══ Entries provided

(* ===== verification/Prelude.v ===== *)
(** * A verification development for the RUNOS OpenFlow controller with a replicated log

    The repository is an OpenFlow controller in C++.  A packet that misses in a
    switch goes to the controller, is parsed (src/PacketParser.cc), and is given
    to a policy written against the packet interface (src/api/Packet.hh).  The
    Maple runtime (src/maple) records what the policy looks at in a trace tree
    and compiles the tree into flow rules for the switch.  Several controllers
    share state through a Raft log (src/raft), fed by the applications.

    ** The parts and the files that model them

    - Prelude.v: results and errors ([res]), machine integers ([wrap]), bit
      equalities, list lemmas.
    - Bits.v: src/types/bits.hh.  A bitset is its size and its value; the string
      and big-endian buffer codecs are computed as the code does.
    - Regex.v: the subset of std::regex that address parsing and the paths of the REST
      server use, and numbers as text.
    - Addresses.v, AddressTheorems.v: src/types/ethaddr.cc, IPv4Addr.cc,
      IPv6Addr.cc.
    - OxmField.v: src/oxm/type.hh, field.hh: types, values, masks, fields and
      their operators.  OpenflowBasic.v: the registry of the basic match fields
      (src/oxm/openflow_basic.hh, src/openflow/common.hh).
    - Packet.v: the class [Packet] (src/api/Packet.hh) with the laws
      [PacketLaws] its clients rely on, and src/oxm/field_set.hh, which is one
      implementation.  OxmTheorems.v: the properties of bits, fields and field
      sets.
    - PacketParser.v: src/PacketParser.cc, the other implementation of [Packet].
    - TraceTree.v: src/maple/TraceTree.cc: the tree, its lookup and its compiler,
      and the flow table of a switch that runs the compiled rules; which of the
      installed rules the backend really sends is a parameter ([keeps]).
    - Tracing.v: the tracer, the tracing packet (src/maple/TraceablePacketImpl.cc)
      and src/maple/Runtime.hh; a policy is a tree of loads, tests and writes.
      TracingProofs.v: the tree is a sound cache of the policy.  LoadTrees.v:
      policies without tests, whose rules exclude each other.  MapleRuntime.v: the
      reachable states of a runtime and its theorems.
    - RaftTypes.v: src/raft/raft_entry.hpp, raft_rpc.hpp, raft_state.hpp,
      raft_callbacks.hpp.  RaftStorage.v: the class [Storage]
      (raft_storage.hpp), its laws [StorageLaws] over an abstract log, and
      mem_storage.cpp, which satisfies them.  RaftServer.v: raft_server.ipp, one
      definition per event handler, over any storage.  RaftInv.v: what each
      handler preserves.  RaftCluster.v: several servers and the messages
      between them as a step relation, and the elections.
    - RaftWire.v: the text of the messages and the newline tokenizer
      (simple_serialize.cpp, simple_message_processor.cpp).  RaftNetwork.v: the
      sessions and the network server (asio_tcp_session.cpp,
      asio_tcp_server.cpp) that join a raft server to its connections.
    - Decision.v: src/Decision.cc.  Flow.v: src/Flow.cc, and FlowImpl and MapleBackend
      of src/Controller.cc.  Controller.v: SwitchScope of src/Controller.cc, with
      SwitchConnection::send; its operations run in the state and exception monad
      [st] of the prelude, which keeps the state when something throws.
      ControllerProofs.v: the rules of policies that only load and write, and policies
      run under ModTrackingPacket.  ScopeInv.v: the reachable states of a scope
      ([scope_reaches]) and their invariant [scope_ok].  ControllerTheorems.v: the
      properties of what is sent.  Dispatch.v: ControllerImpl: connections, the
      scopes of the switches, transactions.
    - Events.v: src/Event.cc: the list of events and its polling by the web
      interface.
    - Handlers.v: what the handlers of the applications read of a packet.
      Switch.v: src/Switch.cc, with the signals it emits as output.
      LinkDiscovery.v: src/LinkDiscovery.cc, with the LLDP frame, the links in an
      ordered set with iterators that can dangle, and the abstract links with
      deadlines.  Topology.v: src/Topology.cc; the shortest-path tree of Boost is a
      parameter that [dijkstra_ok] describes and [bfs] satisfies.  Forwarding.v:
      src/LearningSwitch.cc, src/SimpleLearningSwitch.cc and the way of a frame
      from switch to switch.  Stp.v: src/STP.cc over Boost's Kruskal, a parameter
      that [kruskal_ok] of Forest.v describes and [greedy] satisfies;
      StpTheorems.v: the topology and the spanning tree run together, and what
      flooding does.  Hosts.v: src/HostManager.cc and src/ArpHandler.cc.
      FlowManager.v: src/FlowManager.cc.
    - Messaging.v: src/Messaging.cc: links and hosts become requests to the Raft
      server, and the entries of its log become the consistent topology; it joins
      the storage of RaftStorage.v, the graph of Topology.v and the hosts of Hosts.v.
    - Json.v: src/json11.cpp: values, accessors, printing and the recursive-descent
      parser with its error texts, over a class of floating-point numbers;
      JsonTotal.v and JsonRoundtrip.v: its theorems, and an instance on whole numbers.
      Rest.v: src/RestFlowMod.cc and the reading of numbers and requests in
      src/RestStringProcessing.cc.  RestStats.v: src/RestMultipart.cc and the JSON of
      replies in src/RestStringProcessing.cc;
      libfluid's texts of addresses are a class with laws.  RestListener.v: src/RestListener.cc and
      src/Rest.hh.  SwitchStats.v: src/Stats.cc.  Loader.v: src/Loader.cc,
      src/Config.hh and src/Application.hh; an application carries its [init] and
      [startUp], which may throw.  StaticFlows.v: src/StaticFlowPusher.cc;
      the addresses of libfluid are a class with laws.
      WebViews.v: the JSON of switches, links, hosts, rules and events, and
      src/WebUIManager.cc.  MessageUnion.v: src/OFMsgUnion.cc,
      compared with the type numbers of OpenFlow 1.3.
    - Applications.v: the names, dependencies and [init] functions of all applications,
      the set-up half of src/Controller.cc, src/Main.cc and src/network-settings.json:
      the loader runs their bodies ([app_of]).  RestRoutes.v: the paths that
      the applications accept, as the regular expressions of src/RestListener.cc, and
      the parameters that each handler reads.
    - OxmAdapter.v: src/FluidOXMAdapter.cc, over the header of libfluid as a class with
      laws.  MapleLog.v: src/maple/LoggableTracer.cc.

    ** How state and effects are modelled

    Code that can throw, assert or exit returns [res]: [Ok] or [Throw] of the
    component's error type ([oxm_error], [error], [addr_error], [crash],
    [fatal]).  Objects are records; a method is a function from the record to
    the new one.  Where objects are shared by pointer (the sessions of
    RaftNetwork.v) they live in a store and the state holds pointers.  Calls to
    libraries the repository does not contain (boost::asio, the switch) are
    outputs: Backend calls, raft callbacks, writes and connects; their
    completions are operations.  Integers are [Z] with wrap-around written out
    ([u8], [u16], [u64]).

    ** What the theorems show

    - Fields and packets: the operators of one type never throw and work bit by
      bit, those of different types always throw; a field set is a partial map
      of bits; the packet parser never reads outside the packet, except that a
      truncated IPv6 header is a null dereference; a write changes the bytes of its
      field only, and there only the bits it names, but for VLAN_VID, whose write
      clears the priority and the drop bit ([vlan_write_clears_priority]).
    - Maple: tracing a policy does not change what it computes, and leaves a reachable
      runtime, also when the policy throws; the tree and the policy decide every
      packet alike.  So does the compiled table in a switch, for policies that only
      load or in a backend that keeps every rule; the backend of src/Controller.cc
      does not keep the barriers of the tests ([missing_barrier_misforwards]).
    - Raft: MemStorage implements the log; from any reachable cluster no handler
      crashes, other than by the assertion on the leader's commit term; without
      stale votes there is one leader per term; the commit index is a majority's.
      Two runs show what the code does not ensure: a stale vote makes two
      leaders, and nodes commit different entries.
    - Wire and connections: messages survive printing, any division into reads
      and parsing; unreadable input drops the session and nothing else; clients
      are told of every entry once.  Theorems also pin down the cases in which the code
      fails: data with spaces, huge counts, crossed connections, failed accepts.
    - Addresses: parsing and printing agree, IPv6 parsing computes the denoted
      value and is total, and the noexcept functions that terminate the program
      are characterised.
    - Controller: for a policy without tests, every rule ever sent does to the packets it
      matches what the policy does, and a packet that misses is answered as long as the
      policy has decided every packet; timeouts fit the message; messages
      of one switch do not touch another, and reach the transaction that asked.
      Three runs show what the code does not ensure: the barrier rules of the
      trace tree are never installed, one undecided packet stops all further
      rules, and a handled packet is sent again.
    - Events: polling brings a client to the objects that exist.
    - Services: the signals of the switch manager tell all ports; link discovery
      implements the abstract set of links, and what it sends it understands;
      computeRoute ends with a shortest route over the links that are known, and
      the learning switch delivers along it; flooding over the spanning tree reaches
      all and repeats nothing; the host table implements the abstract one, and
      requests are answered with its addresses.  Runs show where looped or moved
      cables, parallel links, late signals and switches that go down break them.
    - Replication: an event comes out of the log as it went in, and the consistent
      topology is what the committed events make, while the log is looked at with
      nothing uncommitted in it; a theorem shows what happens otherwise, and that
      a second replicated host frees memory twice.  The flow manager keeps one rule
      for each flow in the last part of a reply that a switch sent, under its old
      identifier where the flow was there before.
    - REST: the JSON parser ends on every text, within its length, and reads what the
      printer writes as an equal value; a request for a flow entry sends nothing or
      one safe FlowMod, though [rest_prerequisites_missing] shows two fields that are
      sent without those they require; a request for statistics, by GET or POST, is answered
      by the first reply of a handled type, and with its contents unless it is an aggregate, and what the answers show of actions and matches is read back by
      the requests, but for the listed fields.  A browser that polls for names has
      exactly the existing objects of these applications, and no path leads out of the directory of the pages.
    - Start-up: the loader initialises what the services need, dependencies first, in
      existing threads, and starts what it initialised; with sound dependencies it
      succeeds, or ends with what the first [init] or [startUp] that fails throws.  The static flow pusher sends the flows of the configuration, in
      order.  [loader_hazards], [rest_hazards] and others show what goes wrong
      otherwise.
    - Messages: a received message becomes the object of its type, except where
      [messages_unpacked] shows that it does not; the pages get each object at its last
      place, under its last name.
    - Composition: whatever services the configuration names, the applications find each
      other and the controller has the configured pipeline ([applications_start]);
      [shipped_configuration] runs the file of the repository, and
      [messaging_undeclared] shows the one application whose dependencies are not
      declared.  A request is served by one route, and its handler reads only
      parameters that are there ([rest_requests_routed]).  A field that is packed into
      a message is read back ([adapter_roundtrip]), and the log of a run is the path in
      the trace tree ([log_is_path]).

    ** Bounds and fuel

    [show_digits] runs 64 steps, enough for 64-bit numbers in base 2 or more
    ([show_base_ok]).  [newline_tokenizer] runs as many steps as there are bytes,
    enough because each line is at least its newline ([tokenizer_lines]).  The
    cluster theorems are stated for runs of fewer than 2^64 - 4 steps, the
    point past which terms and indices could wrap; those of a scope for fewer than
    2^63 - 1 steps, when the cookies would; those of events for fewer than 2^31 - 1
    reports and polls, since the REST server reads the identifiers of events as int.  The walk of computeRoute has one step for each vertex, enough
    because it climbs a tree, and [route_shortest] proves that it ends; the loop
    over expired links has one for each link.  The JSON parser has the
    length of the text and one more for each loop, and 201 levels, one more than the
    code allows; [json_parse_total] proves that both are enough.  The loader has one
    level more than there are applications, since each level takes one that is
    registered; [startup_order] proves that no start-up goes deeper.  The loop that
    erases dots has the length of the path.

    ** What is not modelled

    The OpenFlow constant headers, the HTTP server and the event loop, timer
    durations, the destination of log output, and the memory limits of vectors below
    their maximal size.  A policy is
    a syntax tree over the packet it is given: what the handlers keep between
    packets is not part of it; the handlers of the applications are modelled as
    functions of the packet, the decision and their state instead.  The signals
    of flows are left out.  Boost's graph algorithms and libfluid's
    text of an address are parameters.  The threads of src/Messaging.cc are rounds
    of their loops.  Of JSON, the order of values is left
    out; floating-point operations are an interface.  HTTP and the Qt event loop are
    libraries: a request that waits is a state, and the one thread of the server
    means that there is one. In the [init]
    functions the connections of Qt signals, the timers and the settings that are only
    stored are left out.  src/raft/base64.h declares a codec whose code is not in the
    repository, and no file includes the headers openflow-1.0.h, openflow-1.3.5.h and
    openflow-1.5.1.h of src/openflow.  The hash functions of addresses, Boost
    serialization of the backup file and what else remains of the files is includes,
    declarations and calls of libraries. *)

From Stdlib Require Export Ascii String.
From stdpp Require Export base list gmap strings.
From Stdlib Require Export ZArith Lia Bool Btauto.
(* ===== verification/Bits.v ===== *)
(** * Bitsets (src/types/bits.hh)

    [runos::bits<>] is a boost::dynamic_bitset and [runos::bits<N>] a
    std::bitset.  Both are modelled by one record: a size and the unsigned
    integer whose binary digits are the bits (bit 0 is the least significant).
    The conversions go through strings and through big-endian byte buffers, as
    in the source. *)

From S2P Require Import Prelude.
Local Open Scope Z_scope.

Record bits := Bits { bsize : Z; bval : Z }.

#[export] Instance bits_eq_dec : EqDecision bits.
Proof. solve_decision. Defined.

#[export] Instance bits_countable : Countable bits.
Proof.
  apply (inj_countable' (fun b => (bsize b, bval b)) (fun p => Bits p.1 p.2)).
  by intros [].
Defined.

Definition bits_wf (b : bits) : Prop := 0 <= bsize b /\ in_width (bsize b) (bval b).

#[export] Instance bits_wf_dec b : Decision (bits_wf b).
Proof. unfold bits_wf, in_width. apply _. Defined.

(** ** Constructors and observers *)

Definition bits_zero (n : Z) : bits := Bits n 0.
Definition bits_of_ull (n v : Z) : bits := Bits n (wrap n v).
Definition bits_set (b : bits) : bits := Bits (bsize b) (Z.ones (bsize b)).
Definition bits_all (b : bits) : bool := bval b =? Z.ones (bsize b).
Definition bits_none (b : bits) : bool := bval b =? 0.
Definition bits_eqb (a b : bits) : bool := (bsize a =? bsize b) && (bval a =? bval b).
Definition bits_test (b : bits) (i : Z) : bool := Z.testbit (bval b) i.
Definition to_ullong (b : bits) : Z := bval b.

(** ** Bit operations *)

Definition bits_and (a b : bits) : bits := Bits (bsize a) (Z.land (bval a) (bval b)).
Definition bits_or (a b : bits) : bits := Bits (bsize a) (Z.lor (bval a) (bval b)).
Definition bits_xor (a b : bits) : bits := Bits (bsize a) (Z.lxor (bval a) (bval b)).
Definition bits_not (a : bits) : bits := Bits (bsize a) (Z.ldiff (Z.ones (bsize a)) (bval a)).

(** ** Strings: the most significant bit first *)

Fixpoint bits_chars (n : nat) (v : Z) : string :=
  match n with
  | O => ""
  | S k => String (if Z.testbit v (Z.of_nat k) then "1" else "0")%char (bits_chars k v)
  end.

Fixpoint chars_val (s : string) (acc : Z) : Z :=
  match s with
  | EmptyString => acc
  | String c s' => chars_val s' (2 * acc + (if decide (c = "1"%char) then 1 else 0))
  end.

Definition bits_to_string (b : bits) : string := bits_chars (Z.to_nat (bsize b)) (bval b).
Definition bits_of_string (s : string) : bits := Bits (Z.of_nat (String.length s)) (chars_val s 0).

Inductive bits_error := std_bad_cast.

(** [explicit operator bits<N>() const] of the dynamic bitset. *)
Definition bits_static_cast (N : Z) (b : bits) : res bits_error bits :=
  if bsize b =? N then Ok (bits_of_string (bits_to_string b)) else Throw std_bad_cast.

(** [bits<N>::operator bits<>() const]. *)
Definition bits_dynamic_cast (b : bits) : bits := bits_of_string (bits_to_string b).

(** ** Big-endian buffers *)

Definition num_blocks (nb : Z) : Z := nb / 8 + (if nb mod 8 =? 0 then 0 else 1).

Definition be_val (bs : list Z) : Z := fold_left (fun acc b => acc * 256 + b) bs 0.

Fixpoint be_bytes (n : nat) (v : Z) : list Z :=
  match n with
  | O => []
  | S k => be_bytes k (v / 256) ++ [v mod 256]
  end.

(** The constructor from a buffer walks [reverse_iterator(buffer + n)] up to
    [reverse_iterator(buffer - 1)]: n + 1 blocks, the last of them the byte
    stored just before the buffer ([before]); [resize] then drops it. *)
Definition bits_from_buffer (before : Z) (nb : Z) (buf : list Z) : bits :=
  Bits nb (wrap nb (be_val (before :: take (Z.to_nat (num_blocks nb)) buf))).

Definition bits_to_buffer (b : bits) : list Z :=
  be_bytes (Z.to_nat (num_blocks (bsize b))) (bval b).

(** ** Well-formedness *)

Lemma bits_eqb_eq a b : bits_eqb a b = true <-> a = b.
Proof.
  destruct a, b; unfold bits_eqb; cbn. rewrite andb_true_iff, !Z.eqb_eq.
  split; [intros []; congruence | by intros [= -> ->]].
Qed.

Lemma ones_in_width n : 0 <= n -> in_width n (Z.ones n).
Proof.
  intros. rewrite Z.ones_equiv. pose proof (Z.pow_pos_nonneg 2 n). unfold in_width. lia.
Qed.

Lemma zero_in_width n : 0 <= n -> in_width n 0.
Proof. intros. pose proof (Z.pow_pos_nonneg 2 n). unfold in_width. lia. Qed.

Lemma land_in_width n a b : 0 <= n -> in_width n a -> 0 <= b -> in_width n (Z.land a b).
Proof.
  intros Hn Ha Hb. apply in_width_testbit; [done| apply Z.land_nonneg; left; apply Ha |].
  intros i Hi. rewrite Z.land_spec, (Z_testbit_high n a); auto.
Qed.

Lemma lor_in_width n a b : 0 <= n -> in_width n a -> in_width n b -> in_width n (Z.lor a b).
Proof.
  intros Hn Ha Hb. apply in_width_testbit; [done| apply Z.lor_nonneg; split; [apply Ha|apply Hb] |].
  intros i Hi. by rewrite Z.lor_spec, (Z_testbit_high n a), (Z_testbit_high n b).
Qed.

Lemma lxor_in_width n a b : 0 <= n -> in_width n a -> in_width n b -> in_width n (Z.lxor a b).
Proof.
  intros Hn Ha Hb. apply in_width_testbit; [done| |].
  - apply Z.lxor_nonneg. split; intros _; [apply Hb|apply Ha].
  - intros i Hi. by rewrite Z.lxor_spec, (Z_testbit_high n a), (Z_testbit_high n b).
Qed.

Lemma ldiff_ones_in_width n a : 0 <= n -> 0 <= a -> in_width n (Z.ldiff (Z.ones n) a).
Proof.
  intros Hn Ha. apply in_width_testbit; [done| apply Z.ldiff_nonneg; left; apply ones_in_width; done|].
  intros i Hi. rewrite Z.ldiff_spec, (Z_testbit_high n (Z.ones n)); auto using ones_in_width.
Qed.

Create HintDb bits.
#[export] Hint Resolve ones_in_width zero_in_width land_in_width lor_in_width lxor_in_width
  ldiff_ones_in_width wrap_in_width : bits.

Lemma bits_wf_nonneg b : bits_wf b -> 0 <= bval b.
Proof. by intros [_ [? _]]. Qed.
#[export] Hint Resolve bits_wf_nonneg : bits.

Lemma bits_zero_wf n : 0 <= n -> bits_wf (bits_zero n).
Proof. split; cbn; auto with bits. Qed.
Lemma bits_of_ull_wf n v : 0 <= n -> bits_wf (bits_of_ull n v).
Proof. split; cbn; auto with bits. Qed.
Lemma bits_set_wf b : 0 <= bsize b -> bits_wf (bits_set b).
Proof. split; cbn; auto with bits. Qed.
Lemma bits_and_wf a b : bits_wf a -> bits_wf b -> bits_wf (bits_and a b).
Proof. intros [] Hb. split; cbn; auto with bits. Qed.
Lemma bits_or_wf a b : bits_wf a -> bits_wf b -> bsize a = bsize b -> bits_wf (bits_or a b).
Proof. intros [] [] E. split; cbn; [done|]. apply lor_in_width; [done..|congruence]. Qed.
Lemma bits_xor_wf a b : bits_wf a -> bits_wf b -> bsize a = bsize b -> bits_wf (bits_xor a b).
Proof. intros [] [] E. split; cbn; [done|]. apply lxor_in_width; [done..|congruence]. Qed.
Lemma bits_not_wf a : bits_wf a -> bits_wf (bits_not a).
Proof. intros H. split; cbn; [apply H|]. apply ldiff_ones_in_width; [apply H|auto with bits]. Qed.
#[export] Hint Resolve bits_zero_wf bits_of_ull_wf bits_set_wf bits_and_wf bits_or_wf bits_xor_wf
  bits_not_wf : bits.

(** ** Algebra

    [Z.ones] behaves as the unit of [&] on values of the right width. *)

Lemma bits_wf_testbit_high b i : bits_wf b -> bsize b <= i -> Z.testbit (bval b) i = false.
Proof. intros [] ?. by eapply Z_testbit_high. Qed.

Lemma testbit_ones n i : 0 <= n -> 0 <= i -> Z.testbit (Z.ones n) i = (i <? n).
Proof. intros. rewrite Z.testbit_ones; [|done]. by rewrite (proj2 (Z.leb_le 0 i)). Qed.

Lemma bits_and_set b : bits_wf b -> bits_and b (bits_set b) = b.
Proof.
  intros [Hs Hv]. destruct b as [n v]. unfold bits_and; cbn in *. f_equal.
  rewrite Z.land_ones by done. by apply Z.mod_small.
Qed.

Lemma bits_and_self b : bits_and b b = b.
Proof. destruct b. unfold bits_and; cbn. by rewrite Z.land_diag. Qed.

Lemma bits_and_comm a b : bsize a = bsize b -> bits_and a b = bits_and b a.
Proof. intros E. unfold bits_and. by rewrite E, Z.land_comm. Qed.

Lemma bits_and_assoc a b c : bits_and a (bits_and b c) = bits_and (bits_and a b) c.
Proof. unfold bits_and; cbn. by rewrite Z.land_assoc. Qed.

Lemma bits_all_set b : bits_all b = true -> b = bits_set b.
Proof. destruct b. unfold bits_all, bits_set; cbn. intros ->%Z.eqb_eq. done. Qed.

Lemma bits_none_zero b : bits_none b = true -> b = bits_zero (bsize b).
Proof. destruct b. unfold bits_none, bits_zero; cbn. intros ->%Z.eqb_eq. done. Qed.

(** ** Strings round trip *)

Lemma bits_chars_length n v : String.length (bits_chars n v) = n.
Proof. induction n; cbn; congruence. Qed.

Lemma chars_val_chars n v acc :
  chars_val (bits_chars n v) acc = acc * 2 ^ Z.of_nat n + v mod 2 ^ Z.of_nat n.
Proof.
  revert acc. induction n as [|k IH]; intros acc; cbn [chars_val bits_chars].
  - rewrite Z.pow_0_r, Z.mod_1_r. lia.
  - rewrite IH, Nat2Z.inj_succ, Z.pow_succ_r by lia.
    assert (H : v mod (2 * 2 ^ Z.of_nat k)
      = (if Z.testbit v (Z.of_nat k) then 1 else 0) * 2 ^ Z.of_nat k + v mod 2 ^ Z.of_nat k).
    { rewrite (Z.mul_comm 2), Z.rem_mul_r by lia.
      pose proof (Z.testbit_spec' v (Z.of_nat k)) as Hb. rewrite <- Hb by lia.
      destruct (Z.testbit v (Z.of_nat k)); cbn [Z.b2z]; lia. }
    rewrite H. destruct (Z.testbit v (Z.of_nat k)); case_decide; try done; lia.
Qed.

Lemma bits_string_id b : bits_wf b -> bits_of_string (bits_to_string b) = b.
Proof.
  intros [Hs Hv]. destruct b as [n v]; cbn in *. unfold bits_of_string, bits_to_string; cbn.
  rewrite bits_chars_length, chars_val_chars, Z2Nat.id, Z.mod_small by done. by f_equal.
Qed.

(** ** Buffers round trip *)

Lemma be_val_acc bs acc :
  fold_left (fun acc b => acc * 256 + b) bs acc = acc * 256 ^ Z.of_nat (length bs) + be_val bs.
Proof.
  unfold be_val. revert acc. induction bs as [|b bs IH]; intros acc; cbn [fold_left length].
  - rewrite Z.pow_0_r. lia.
  - rewrite IH, (IH (0 * 256 + b)), Nat2Z.inj_succ, Z.pow_succ_r by lia. lia.
Qed.

Lemma be_val_cons b bs : be_val (b :: bs) = b * 256 ^ Z.of_nat (length bs) + be_val bs.
Proof. unfold be_val at 1. cbn. by rewrite be_val_acc. Qed.

Lemma be_val_app xs ys : be_val (xs ++ ys) = be_val xs * 256 ^ Z.of_nat (length ys) + be_val ys.
Proof. unfold be_val at 1. rewrite fold_left_app. apply be_val_acc. Qed.

Lemma be_bytes_length n v : length (be_bytes n v) = n.
Proof. revert v. induction n; intros v; cbn; [done|]. rewrite length_app, IHn. cbn. lia. Qed.

Lemma be_val_bytes n v : be_val (be_bytes n v) = v mod 256 ^ Z.of_nat n.
Proof.
  revert v. induction n as [|k IH]; intros v; cbn [be_bytes].
  - by rewrite Z.pow_0_r, Z.mod_1_r.
  - rewrite be_val_app, IH. cbn [length]. change (be_val [v mod 256]) with (v mod 256).
    change (256 ^ Z.of_nat 1) with 256.
    rewrite Nat2Z.inj_succ, Z.pow_succ_r, Z.rem_mul_r by lia. lia.
Qed.

Lemma num_blocks_bound nb : 0 <= nb -> 0 <= num_blocks nb /\ nb <= 8 * num_blocks nb < nb + 8.
Proof.
  intros. unfold num_blocks. pose proof (Z.mod_pos_bound nb 8). pose proof (Z.div_mod nb 8).
  pose proof (Z.div_pos nb 8). destruct (Z.eqb_spec (nb mod 8) 0); lia.
Qed.

Lemma pow256 k : 0 <= k -> 256 ^ k = 2 ^ (8 * k).
Proof. intros. by rewrite Z.pow_mul_r. Qed.

Lemma wrap_high_blocks nb k hi lo :
  0 <= nb -> nb <= 8 * k -> wrap nb (hi * 256 ^ k + lo) = wrap nb lo.
Proof.
  intros. unfold wrap. rewrite pow256 by lia.
  replace (8 * k) with (nb + (8 * k - nb)) by lia. rewrite Z.pow_add_r by lia.
  replace (hi * (2 ^ nb * 2 ^ (8 * k - nb)) + lo) with (lo + hi * 2 ^ (8 * k - nb) * 2 ^ nb) by lia.
  apply Z.mod_add. pose proof (Z.pow_pos_nonneg 2 nb). lia.
Qed.

(** Reading a buffer that is long enough does not depend on the byte before it. *)
Lemma bits_from_buffer_val before nb buf :
  0 <= nb -> (Z.to_nat (num_blocks nb) <= length buf)%nat ->
  bval (bits_from_buffer before nb buf) = wrap nb (be_val (take (Z.to_nat (num_blocks nb)) buf)).
Proof.
  intros Hn Hl. cbn [bits_from_buffer bval]. rewrite be_val_cons, length_take, Nat.min_l by done.
  apply wrap_high_blocks; [done|]. pose proof (num_blocks_bound nb). lia.
Qed.

Lemma bits_from_buffer_wf before nb buf : 0 <= nb -> bits_wf (bits_from_buffer before nb buf).
Proof. split; cbn; auto with bits. Qed.
#[export] Hint Resolve bits_from_buffer_wf : bits.

Lemma bits_to_buffer_length b : length (bits_to_buffer b) = Z.to_nat (num_blocks (bsize b)).
Proof. apply be_bytes_length. Qed.

Lemma bits_buffer_roundtrip before b rest :
  bits_wf b -> bits_from_buffer before (bsize b) (bits_to_buffer b ++ rest) = b.
Proof.
  intros [Hs Hv]. pose proof (num_blocks_bound _ Hs) as [Hnb Hsz].
  assert (Hval : bval (bits_from_buffer before (bsize b) (bits_to_buffer b ++ rest)) = bval b).
  { rewrite bits_from_buffer_val; [|done|rewrite length_app, bits_to_buffer_length; lia].
    rewrite take_app_length' by (symmetry; apply bits_to_buffer_length).
    unfold bits_to_buffer. rewrite be_val_bytes, Z2Nat.id by lia.
    rewrite pow256, Z.mod_small by (first [lia | split; [apply Hv|];
      apply Z.lt_le_trans with (2 ^ bsize b); [apply Hv | apply Z.pow_le_mono_r; lia]]).
    by apply wrap_small. }
  destruct b as [n v]. cbn [bsize bval] in *. unfold bits_from_buffer in *. cbn [bval] in Hval.
  by rewrite Hval.
Qed.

════

In the data above, retype exactly and only the lines between the one holding "are characterised." and the one holding "matches what the", inclusive.

§ **Result of this exercise**:
      are characterised.
    - Controller: for a policy without tests, every rule ever sent does to the packets it
      matches what the policy does, and a packet that misses is answered as long as the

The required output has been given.